During the period 2011-2012, the SFO cost British tax-payers about £37 millions whilst the organization added 35 millions pages to its collection of 112 millions electronic documents. During the same period, although agents of the SFO apparently received more than 500 tip-offs, it only prosecuted 20 cases and managed to recover around £50 millions of assets stolen by means of fraud. Of this pathetic figure, virtually nothing went back to the victims.
In reality, although around £2 billions of fraud was reported to UK law enforcement agencies in 2011, no one can evaluate for certain the true level of fraud going unreported. Indeed until 2006, no agency of government even bothered to try. Currently, the best available estimates (from the UK Fraud Authority) are that, during the past several years, at least £50 billions ( that's fifty thousand millions pounds) has been stolen annually from the British economy by means of fraud. However, this still- rapidly-expanding figure has not yet included the titanic 'LIBOR rate-fixing,' or 'MLM income opportunity,' frauds. Thus, when presented as a percentage of the overall damage being caused by fraud in Britain, the UK SFO's quantifiable contribution to law enforcement (i.e. its approximately 0.001% annual recovery rate), has been so insignificant that it is not even worth the mental effort to calculate. 


The SFO's own annual reports have, in fact, been nothing more than an open-invitation to criminals; for these glossy brochures clearly advertise the alarming fact that if you commit a serious fraud in Britain, the chances of being held fully to account, have been effectively-zero.

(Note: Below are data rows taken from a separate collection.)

(* ===== verification/VfsPath.v ===== *)
(** * Paths and the calls on them (sys/vfs/path.c, sys/vfs/vfs.c)

    A path is the bytes of a C string; the pointer into it is the rest of the
    string, null or not.  [chdir] is the context's directory.  A process is
    given with its table of files; its lock is left out. *)

From S2P Require Import Prelude Pages HeapSpec Block FfsNode Vfs.

Definition slash : Z := 47.
Definition dotdot : name := [46; 46].

(** [vfs_path_t]; the name is not set before the first element is read. *)
Record vfs_path_t := VfsPath { pa_element : option name; pa_atEnd : bool; pa_name : option name; pa_node : Z }.

(** The loop of [vfs_pathPeekElement]. *)
Fixpoint skip_slashes (s : name) : name :=
  match s with
  | c :: s' => if c =? slash then skip_slashes s' else s
  | [] => []
  end.

(** [strpbrk(s, "/")]: the bytes in front of the first slash, and the rest from
    it on if there is one. *)
Fixpoint split_slash (s : name) : name * option name :=
  match s with
  | [] => ([], None)
  | c :: s' => if c =? slash then ([], Some s) else let '(a, r) := split_slash s' in (c :: a, r)
  end.

Section Path.
Context {H P : Type} `{KernelHeap H} `{PageSource P}.

Abbreviation vfs := (vfs_t H P).

Definition vfs_pathCreate (st : vfs) (chdir : Z) (path : name) : outcome (Z * vfs_path_t * vfs) :=
  let* (r, st) := vfs_alloc st sizeof_vfs_path in
  Ok (r, VfsPath (Some path) false None chdir, st).

Definition vfs_pathDestroy (st : vfs) (r : Z) : outcome vfs := vfs_hfree st r.

Definition vfs_pathPeekElement (pa : vfs_path_t) : outcome (bool * vfs_path_t) :=
  let* e := of_option (pa_element pa) in
  let e := skip_slashes e in
  Ok (bool_decide (e <> []), VfsPath (Some e) (pa_atEnd pa) (pa_name pa) (pa_node pa)).

Definition at_end (pa : vfs_path_t) : vfs_path_t := VfsPath (pa_element pa) true (pa_name pa) (pa_node pa).

Definition vfs_pathNextElement (st : vfs) (pa : vfs_path_t) : outcome (bool * vfs_path_t * vfs) :=
  if bool_decide (pa_element pa = None) || pa_atEnd pa then Ok (false, at_end pa, st) else
  let* (more, pa) := vfs_pathPeekElement pa in
  if negb more then Ok (false, at_end pa, st) else
  let* e := of_option (pa_element pa) in
  let '(first, rest) := split_slash e in
  if bool_decide (rest = None) && bool_decide (e = []) then Ok (false, VfsPath None true (pa_name pa) (pa_node pa), st) else
  let element := default [] rest in
  let* s := fits_name first in
  let* (p, st) :=
    if bool_decide (s = dotdot) then let* n := node_at st (pa_node pa) in Ok (n_parent n, st)
    else
      let* _ := node_at st (pa_node pa) in
      ffs_accessNode st (pa_node pa) s in
  let pa := VfsPath (Some element) (bool_decide (snd (split_slash element) = None)) (Some s) p in
  Ok (negb (p =? NULL), pa, st).

Definition vfs_pathIsAtEnd (pa : vfs_path_t) : outcome (bool * vfs_path_t) :=
  if pa_atEnd pa then Ok (true, pa) else
  let* (more, pa) := vfs_pathPeekElement pa in Ok (negb more, pa).

(** [while(vfs_pathNextElement(request, errno)) {}]; every round but the last
    takes a byte of the path. *)
Fixpoint resolve_loop (fuel : nat) (st : vfs) (pa : vfs_path_t) : outcome (vfs_path_t * vfs) :=
  match fuel with
  | O => Hang
  | S f =>
      let* (more, pa, st) := vfs_pathNextElement st pa in
      if (more : bool) then resolve_loop f st pa else Ok (pa, st)
  end.

Definition vfs_resolvePath (st : vfs) (chdir : Z) (path : name) : outcome (Z * vfs) :=
  let* (r, pa, st) := vfs_pathCreate st chdir path in
  let* _ := if r =? NULL then Fault else Ok tt in
  let* (pa, st) := resolve_loop (S (length path)) st pa in
  let* st := vfs_pathDestroy st r in
  Ok (pa_node pa, st).

(** The loop of [vfs_resolvePathToParent]: the node and the name it returns. *)
Fixpoint parent_loop (fuel : nat) (st : vfs) (pa : vfs_path_t) (node : Z) : outcome (Z * option name * vfs) :=
  match fuel with
  | O => Hang
  | S f =>
      let* (over, pa) := vfs_pathIsAtEnd pa in
      if over then
        let* parent := if node =? NULL then Ok NULL else let* n := node_at st node in Ok (n_parent n) in
        let* s := of_option (pa_name pa) in
        Ok (parent, Some s, st)
      else
        let node := pa_node pa in
        let* (result, pa, st) := vfs_pathNextElement st pa in
        if (result : bool) then parent_loop f st pa node else
        let* (over, pa) := vfs_pathIsAtEnd pa in
        if over then let* s := of_option (pa_name pa) in Ok (node, Some s, st) else Ok (NULL, None, vs_errno st ENOENT)
  end.

(** The node, and the name copied to the caller's buffer unless an element in
    front of the last is missing.  When the whole path exists, the node is the
    parent of the last element's parent. *)
Definition vfs_resolvePathToParent (st : vfs) (chdir : Z) (path : name) : outcome (Z * option name * vfs) :=
  let* (r, pa, st) := vfs_pathCreate st chdir path in
  let* _ := if r =? NULL then Fault else Ok tt in
  let* (p, s, st) := parent_loop (S (length path)) st pa NULL in
  let* st := vfs_pathDestroy st r in
  Ok (p, s, st).

(** ** The calls (vfs.c) *)

Context (garbage : Z -> bool).

Definition vfs_mkdir (st : vfs) (now chdir : Z) (path : name) : outcome (bool * vfs) :=
  let* (node, s, st) := vfs_resolvePathToParent st chdir path in
  if node =? NULL then Ok (false, vs_errno st ENOENT) else
  let* n := node_at st node in
  if bool_decide (n_type n <> vfs_nodeTypeDirectory) then Ok (false, vs_errno st EINVAL) else
  let* s := of_option s in
  let* (p, st) := ffs_createDirectory garbage st now node s in
  Ok (negb (p =? NULL), st).

Definition vfs_remove (st : vfs) (chdir : Z) (path : name) : outcome (bool * vfs) :=
  let* (node, st) := vfs_resolvePath st chdir path in
  if node =? NULL then Ok (false, st) else ffs_nodeRemove st node.

Definition vfs_move (st : vfs) (chdir : Z) (source destination : name) : outcome (bool * vfs) :=
  let* (node, st) := vfs_resolvePath st chdir source in
  if node =? NULL then Ok (false, st) else
  let* (target, st) := vfs_resolvePath st chdir destination in
  if target =? NULL then
    let* (target, s, st) := vfs_resolvePathToParent st chdir destination in
    if target =? NULL then Ok (false, st) else
    let* s := of_option s in
    ffs_nodeMove st node target (Some s)
  else ffs_nodeMove st node target None.

(** The result and what has arrived at [stat]: the call succeeds even if the
    copy into the context fails. *)
Definition vfs_stat (st : vfs) (c : context_t) (chdir : Z) (path : name) (stat : Z) : outcome (bool * option vfs_stat_t * vfs) :=
  let* (node, st) := vfs_resolvePath st chdir path in
  if node =? NULL then Ok (false, None, vs_errno st ENOENT) else
  let* s := ffs_nodeStat st node in
  let* place := if stat =? NULL then Ok (inr EINVAL) else buffer_at c stat sizeof_vfs_stat in
  Ok (true, match place with inl _ => Some s | inr _ => None end, st).
End Path.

'Our aim is to protect society from extensive, deliberate criminal deception which could threaten public confidence in the financial system. We investigate fraud and corruption that requires our investigative expertise and special powers to obtain and assess evidence to successfully prosecute fraudsters, freeze assets and compensate victims.'

Even the briefest examination of the quantifiable evidence, reveals that the 'UK Serious Fraud Office,' has been an abject failure, whilst the organization's impressive-sounding 'mission statement,' could have come straight out of George Orwell's 'Nineteen Eighty-Four.'

Danny Alexander MP

In the light of all these facts, what exactly did he mean, when Chief Secretary to the UK Treasury, Danny Alexander MP (b. 1972), said (apparently, fully-awake, sober and in all seriousness) that he was delighted to hear that the SFO will be launching an investigation of the 'LIBOR rate-fixing' scandal?